Problem description:
Every line of the data below is to be retyped exactly.

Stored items
____________
(** * The model manager of [src/model_manager.py], embedded in Rocq

    The Python class [ModelManager] keeps a catalog of model artifacts,
    classifies them against the file system, and downloads them with resume,
    retry and checksum verification.  This file embeds those methods as
    executable functions over an explicit program state and proves the
    properties stated about them.

    Conventions of the embedding:
    - Python [int] is [Z]; [bytes] is [list byte]; [str] is [string]
      (byte strings; [str.lower] is modelled on ASCII letters).
    - A [Path] is the string [str(path)]; [a / b] joins with a slash and
      [p.with_suffix(p.suffix + '.part')] appends [".part"] to the last
      component, hence to the whole string.  Normalisation done by [pathlib]
      and absolute right operands of [/] are not modelled.
    - The file system is a finite map from paths to the contents of regular
      files, all readable and writable.  Directories are implicit: [mkdir]
      creates what is missing and leaves an event, and fails when a regular
      file stands at the path or at one of its ancestors.  [rename] follows
      POSIX: it replaces an existing destination.
    - The server is a queue of replies, one consumed by each
      [requests.get]; an exhausted queue behaves as a refused connection.
    - Every externally visible effect (log call, request, sleep, progress
      callback, file operation) is appended to a single [trace].
    - [hashlib] is external: the two digest functions are section variables.
    - The manifest is given as the value [yaml.safe_load] returns (or as
      missing, or unparsable).  The dataclass [ModelInfo] is embedded with
      fields of the annotated types; the loader is followed as long as it
      stores values of these types. *)

From Stdlib Require Import ZArith Lia Sorted.
From Stdlib.Strings Require Ascii String Byte.
From stdpp Require Import base gmap strings list pretty.

Local Open Scope Z_scope.

Abbreviation byte := Byte.byte.
Abbreviation ascii := Ascii.ascii.

(** ** Data model *)

Inductive ModelStatus :=
| NOT_INSTALLED
| INSTALLED
| OUTDATED
| CORRUPTED
| DOWNLOADING.

#[global] Instance ModelStatus_eq_dec : EqDecision ModelStatus.
Proof. solve_decision. Defined.

(** The dataclass [ModelInfo]; fields carry the types of their annotations. *)
Module ModelInfo.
____________
Result of the exercise:
(** * The model manager of [src/model_manager.py], embedded in Rocq

    The Python class [ModelManager] keeps a catalog of model artifacts,
    classifies them against the file system, and downloads them with resume,
    retry and checksum verification.  This file embeds those methods as
    executable functions over an explicit program state and proves the
    properties stated about them.

    Conventions of the embedding:
    - Python [int] is [Z]; [bytes] is [list byte]; [str] is [string]
      (byte strings; [str.lower] is modelled on ASCII letters).
    - A [Path] is the string [str(path)]; [a / b] joins with a slash and
      [p.with_suffix(p.suffix + '.part')] appends [".part"] to the last
      component, hence to the whole string.  Normalisation done by [pathlib]
      and absolute right operands of [/] are not modelled.
    - The file system is a finite map from paths to the contents of regular
      files, all readable and writable.  Directories are implicit: [mkdir]
      creates what is missing and leaves an event, and fails when a regular
      file stands at the path or at one of its ancestors.  [rename] follows
      POSIX: it replaces an existing destination.
    - The server is a queue of replies, one consumed by each
      [requests.get]; an exhausted queue behaves as a refused connection.
    - Every externally visible effect (log call, request, sleep, progress
      callback, file operation) is appended to a single [trace].
    - [hashlib] is external: the two digest functions are section variables.
    - The manifest is given as the value [yaml.safe_load] returns (or as
      missing, or unparsable).  The dataclass [ModelInfo] is embedded with
      fields of the annotated types; the loader is followed as long as it
      stores values of these types. *)

From Stdlib Require Import ZArith Lia Sorted.
From Stdlib.Strings Require Ascii String Byte.
From stdpp Require Import base gmap strings list pretty.

Local Open Scope Z_scope.

Abbreviation byte := Byte.byte.
Abbreviation ascii := Ascii.ascii.

(** ** Data model *)

Inductive ModelStatus :=
| NOT_INSTALLED
| INSTALLED
| OUTDATED
| CORRUPTED
| DOWNLOADING.

#[global] Instance ModelStatus_eq_dec : EqDecision ModelStatus.
Proof. solve_decision. Defined.

(** The dataclass [ModelInfo]; fields carry the types of their annotations. *)
Module ModelInfo.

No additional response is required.